Niektórzy mówili – jak Tomasz Iwan na przykład – że takie mecze są najtrudniejsze. Nam się jednak zdawało, że z Niemcami i Irlandią są trudniejsze, a mecze przeciwko amatorom – najłatwiejsze. Ale my się nie znamy. Jako laicy spodziewaliśmy się, że nawet na nieposkładana ekipa Adama zrobi z Gibraltaru dżem. I zrobiła. Wysokie zwycięstwo było po prostu obowiązkiem – prawdopodobnie graliśmy przeciwko nowej najgorszej drużynie w Europie (chyba gorszej niż San Marino), a to wymarzony moment, by trochę polepszyć klimat panujący wokół kadry.
Pierwsza połowa nas wszystkich zmęczyła. Klich postanowił wszystkim pokazać, dlaczego nie gra w Wolfsburgu, Milik – dlaczego nie gra w Ajaksie, a Olkowski – dlaczego nie gra w 1.FC Koeln. Generalnie nasze trio postanowiło zgodnie zamanifestować, że klubowi trenerzy mają rację. Reszta drużyny – przyznajmy to szczerze – też w tym okresie furory nie robiła. Natomiast już po przerwie zaczęło się maltretowanie tego biednego strażaka, który broni dostępu do gibraltarskiej bramki. Jeśli miał gasić pożary w swoim polu karnym, to raczej mu nie wyszło. Zaczął Kamil Grosicki, całość pociągnął dalej Robert Lewandowski. Oczywiście, „Lewy” zrobił swoje i jakiekolwiek żarty są nie na miejscu, ale jednak nie możemy się oprzeć pokusie i napiszemy, jak wygląda lista drużyn, którym strzelił najwięcej goli:
1. San Marino – 4 gole.
Gibraltar – 4 gole.
2. Singapur – 2 gole.
Wybrzeże Kości Słoniowej – 2 gole.
Ale chwała mu i za to.
Mecz w sumie do zapomnienia. Trudno na jego podstawie wysnuć jakieś mądre wnioski na temat przydatności niektórych piłkarzy, bo jednak nie można zapominać, że Gibraltar ma mniej więcej tylu mieszkańców, co Śrem. I gdyby reprezentacja Polski zmierzyła się z reprezentacją Śremu, to raczej spodziewalibyśmy się wyniku właśnie koło 7:0, albo jeszcze wyższego. Gdyby dzisiaj w obronie zagrał Adam Nawałka, a w pomocy Zbigniew Boniek, to wciąż nasza kadra byłaby zdecydowanym faworytem.

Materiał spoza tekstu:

(** On a store without objects every such name reads its own dataset. *)
Lemma plain_name_reads_own_dataset_empty self name w :
  Glob.has_wildcard (_generate_s3_uri self name) = false → objects w = ∅ →
  reads_own_dataset self name w.
Proof.
  intros Hp He. apply plain_name_reads_own_dataset; [done |].
  intros k [v Hv]. by rewrite He, lookup_empty in Hv.
Qed.

End GlobFacts.
Section WrapperInversion.
Context {blob Args : Type}.
Implicit Types (w : world blob) (inner_func : Args → M blob pyvalue) (args : Args).

(** X15. What the wrapper raises: either the wrapped function raised it, and
    it is no error that the wrapper classifies (not [NoFilesFound], no
    [ClientError] with a code of [not_found_errors], and no [ClientError]
    without a code); or the wrapped function raised a [ClientError] whose
    response has no code, and the wrapper raises the [KeyError] of the
    look-up of the code, with nothing logged. *)
Theorem wrapper_raises_only_unclassified resource_name inner_func args w e w2 :
  wrapper resource_name inner_func args w = (Raise e, w2) →
  ((∃ w1, inner_func args w = (Raise e, w1))
   ∧ (∀ msg, e ≠ NoFilesFound msg)
   ∧ (∀ code msg, e = ClientError code msg → code ∉ not_found_errors)
   ∧ (∀ key msg, e ≠ ClientErrorWithout key msg))
  ∨ (∃ key msg, inner_func args w = (Raise (ClientErrorWithout key msg), w2)
                ∧ e = KeyError key).
Proof.
  unfold wrapper, try_except.
  destruct (inner_func args w) as [[v|e1] w1]; [done |].
  destruct e1 as [code msg| key msg | msg | msg | cls msg].
  - destruct (bool_decide (code ∈ not_found_errors)) eqn:Hd; intros Hw.
    + done.
    + unfold mbind, M_bind, log_at, raise in Hw. injection Hw as <- <-.
      left. split; [eauto |]. split; [done |]. split; [| done].
      intros ? ? [= <- <-]. by apply bool_decide_eq_false in Hd.
  - unfold raise. intros [= <- <-]. right. eauto.
  - done.
  - intros [= <- <-]. left. split; [eauto |]. by split.
  - intros [= <- <-]. left. split; [eauto |]. by split.
Qed.

(** X16. What the wrapper returns is what the wrapped function returned, or
    [None] in place of an error that counts as "not found". *)
Theorem wrapper_returns_value_or_none resource_name inner_func args w v w2 :
  wrapper resource_name inner_func args w = (Return v, w2) →
  inner_func args w = (Return v, w2)
  ∨ (v = PyNone
     ∧ ∃ e w1, inner_func args w = (Raise e, w1)
       ∧ ((∃ msg, e = NoFilesFound msg)
          ∨ (∃ code msg, e = ClientError code msg ∧ code ∈ not_found_errors))).
Proof.
  unfold wrapper, try_except.
  destruct (inner_func args w) as [[v1|e1] w1]; [intros [= <- <-]; by left |].
  destruct e1 as [code msg| key msg | msg | msg | cls msg]; try done.
  - destruct (bool_decide (code ∈ not_found_errors)) eqn:Hd; intros Hw; [| done].
    unfold mbind, M_bind, log_at, mret, M_ret in Hw. injection Hw as <- <-.
    right. split; [done |]. do 2 eexists. split; [done |]. right.
    do 2 eexists. split; [done |]. by apply bool_decide_eq_true in Hd.
  - unfold mbind, M_bind, log_at, mret, M_ret. intros [= <- <-].
    right. split; [done |]. do 2 eexists. split; [done |]. left. eauto.
Qed.

End WrapperInversion.
(** * The logger set-up *)

Section LoggerFacts.
Import Logger.

Lemma removeHandler_head h hs : removeHandler h (h :: hs) = hs.
Proof.
  unfold removeHandler. rewrite decide_True by apply list_elem_of_here.
  cbn [list_remove]. by rewrite decide_True.
Qed.

(** The loop that removes the handlers ends, within as many rounds as there
    are handlers, with none left. *)
Lemma remove_all_handlers_ends hs :
  remove_all_handlers (length hs) hs = Some [].
Proof.
  induction hs as [|h hs IH]; [done |].
  cbn [length remove_all_handlers]. by rewrite removeHandler_head.
Qed.

(** X17. The first [logging_setup] on a logger that is not set up: whatever
    handlers it had, it ends with the one stream handler on [sys.stdout], with
    the formatter asked for; it stops propagating; and its level is [DEBUG]
    when [SAGEWORKS_DEBUG], in lower case, is ["true"], and [INFO] otherwise,
    also when the variable is not set. *)
Theorem logging_setup_first color_logs p :
  _is_setup p = false →
  ∃ p', logging_setup (length (handlers p)) color_logs p = Some p'
    ∧ _is_setup p' = true
    ∧ propagate p' = false
    ∧ handlers p'
      = [mkHandler "sys.stdout"
           (Some (if color_logs then ColoredFormatter else PlainFormatter))]
    ∧ sagemaker_config_level p' = WARNING_NUM
    ∧ (lower (default "False" (SAGEWORKS_DEBUG p)) = "true" →
       logger_level p' = DEBUG_NUM
       ∧ debug_calls p'
         = (debug_calls p
            ++ ["Debugging enabled via SAGEWORKS_DEBUG environment variable."])%list)
    ∧ (lower (default "False" (SAGEWORKS_DEBUG p)) ≠ "true" →
       logger_level p' = INFO_NUM ∧ debug_calls p' = debug_calls p).
Proof.
  intros Hs. unfold logging_setup. rewrite Hs, remove_all_handlers_ends.
  cbn [mbind option_bind]. 
  destruct (bool_decide (lower (default "False" (SAGEWORKS_DEBUG p)) = "true")) eqn:Hd;
    eexists; (split; [reflexivity |]); cbn;
    repeat (split; [done |]).
  - apply bool_decide_eq_true in Hd. split; [done | done].
  - apply bool_decide_eq_false in Hd. split; [done | done].
Qed.
(** * TranslatorTool: a shallow embedding of [Translator.py]

    The translator turns a small constant-definition language into flat
    [key = value] text.  This development embeds the four stages of the
    program (lexer, recursive-descent parser, evaluator, serializer) and its
    driver as Rocq functions, and proves properties of them.

    Conventions of the embedding.
    - A Python [str] is a [string]; its characters are the code points below
      256, on which the character classes [\d], [[A-Z]], [[ \t\n]] and [.] of
      the token table, and [str.lower], are the ones defined below.
    - A Python [int] is a [Z].
    - [raise] is the [Raise] outcome of the [result] type; [str(e)] is
      [exn_str].
    - The loops of the lexer and the recursive methods of the parser take a
      fuel argument; [None] means that the fuel ran out.  The fuel computed by
      [lex] and [Parser.parse] is shown to be enough, so [None] never
      escapes.
    - Python floats (the value of [int ** negative int]) are kept abstract:
      the evaluator is parametrised by the arithmetic of the interpreter on
      non-integer numbers.
    - By default the interpreter refuses a conversion between [int] and
      [str] of more than 4300 digits.  The stages are embedded twice: with
      the limit lifted ([Py.int], [py_str], [Parser.parse], [to_toml],
      [main]), and under the limit ([Module Limited]), where [int] in the
      parser and [str] in the serializer can raise.
    - Other limits of the interpreter (recursion depth, memory) and file
      input/output are not part of the embedding. *)

From Stdlib Require Import String Ascii List ZArith Lia Bool Arith.
From Stdlib Require Import Decimal DecimalString.
From Stdlib Require DecimalPos DecimalZ.
Import ListNotations.

Open Scope list_scope.
Open Scope string_scope.

(* ================================================================= *)
(** ** Python values and exceptions *)

(** Exceptions raised by the interpreter itself. *)
Inductive builtin_class :=
| AttributeError | TypeError | ZeroDivisionError | OverflowError | ValueError.

(** [Exception msg] is [raise Exception(msg)], the only [raise] form of the
    source; [Builtin cls msg] is an exception of class [cls] raised by the
    interpreter.  Every class here derives from [Exception], so the driver's
    [except Exception] catches all of them. *)
Inductive exn :=
| Exception (msg : string)
| Builtin (cls : builtin_class) (msg : string).

(** [str(e)] *)
Definition exn_str (e : exn) : string :=
  match e with
  | Exception msg => msg
  | Builtin _ msg => msg
  end.

Inductive result (A : Type) :=
| Ok (a : A)
| Raise (e : exn).
Arguments Ok {A} a.
Arguments Raise {A} e.

Definition bind {A B} (r : result A) (k : A -> result B) : result B :=
  match r with
  | Ok a => k a
  | Raise e => Raise e
  end.

Declare Scope py_scope.
Delimit Scope py_scope with py.
Notation "x <- r ;; k" := (bind r (fun x => k))
  (at level 61, r at next level, right associativity) : py_scope.

(* ================================================================= *)
(** ** Strings *)

Module Py.

(** [str(n)] for a non-negative index or length *)
Definition str_of_nat (n : nat) : string :=
  NilZero.string_of_uint (Nat.to_uint n).

(** [str(z)] and [repr(z)] of an int: base 10, a leading [-] when negative *)
Definition str_of_int (z : Z) : string :=
  NilZero.string_of_int (Z.to_int z).

Definition is_digit (c : ascii) : bool :=
  (48 <=? nat_of_ascii c)%nat && (nat_of_ascii c <=? 57)%nat.

Definition is_upper (c : ascii) : bool :=
  (65 <=? nat_of_ascii c)%nat && (nat_of_ascii c <=? 90)%nat.

Definition newline : ascii := ascii_of_nat 10.
Definition tab : ascii := ascii_of_nat 9.

(** [[ \t\n]] *)
Definition is_ws (c : ascii) : bool :=
  Ascii.eqb c " " || Ascii.eqb c tab || Ascii.eqb c newline.

(** [.] without DOTALL: anything but a line feed *)
Definition is_dot (c : ascii) : bool := negb (Ascii.eqb c newline).

Definition digit_val (c : ascii) : Z := Z.of_nat (nat_of_ascii c) - 48.

Fixpoint int_digits (acc : Z) (s : string) : Z :=
  match s with
  | EmptyString => acc
  | String c s' => int_digits (10 * acc + digit_val c) s'
  end.

(** [int(s)] on a string of decimal digits, the only strings the parser
    converts (the text of a NUMBER token) *)
Definition int (s : string) : Z := int_digits 0 s.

Ktoś więc powie – ten fatalnie, a tamten dobrze. To bez znaczenia. Poza wspomnianym trio, które potwierdziło, że nie da się być w formie, nie grając w meczach, wszyscy inni po prostu odbyli nieznaczącą, obowiązkową jednostkę treningową. Teraz tylko wrócić szczęśliwie, dobrze przepracować następny miesiąc i codziennie wieczorem zmówić paciorek, żebyśmy w październiku to nie my byli Gibraltarem.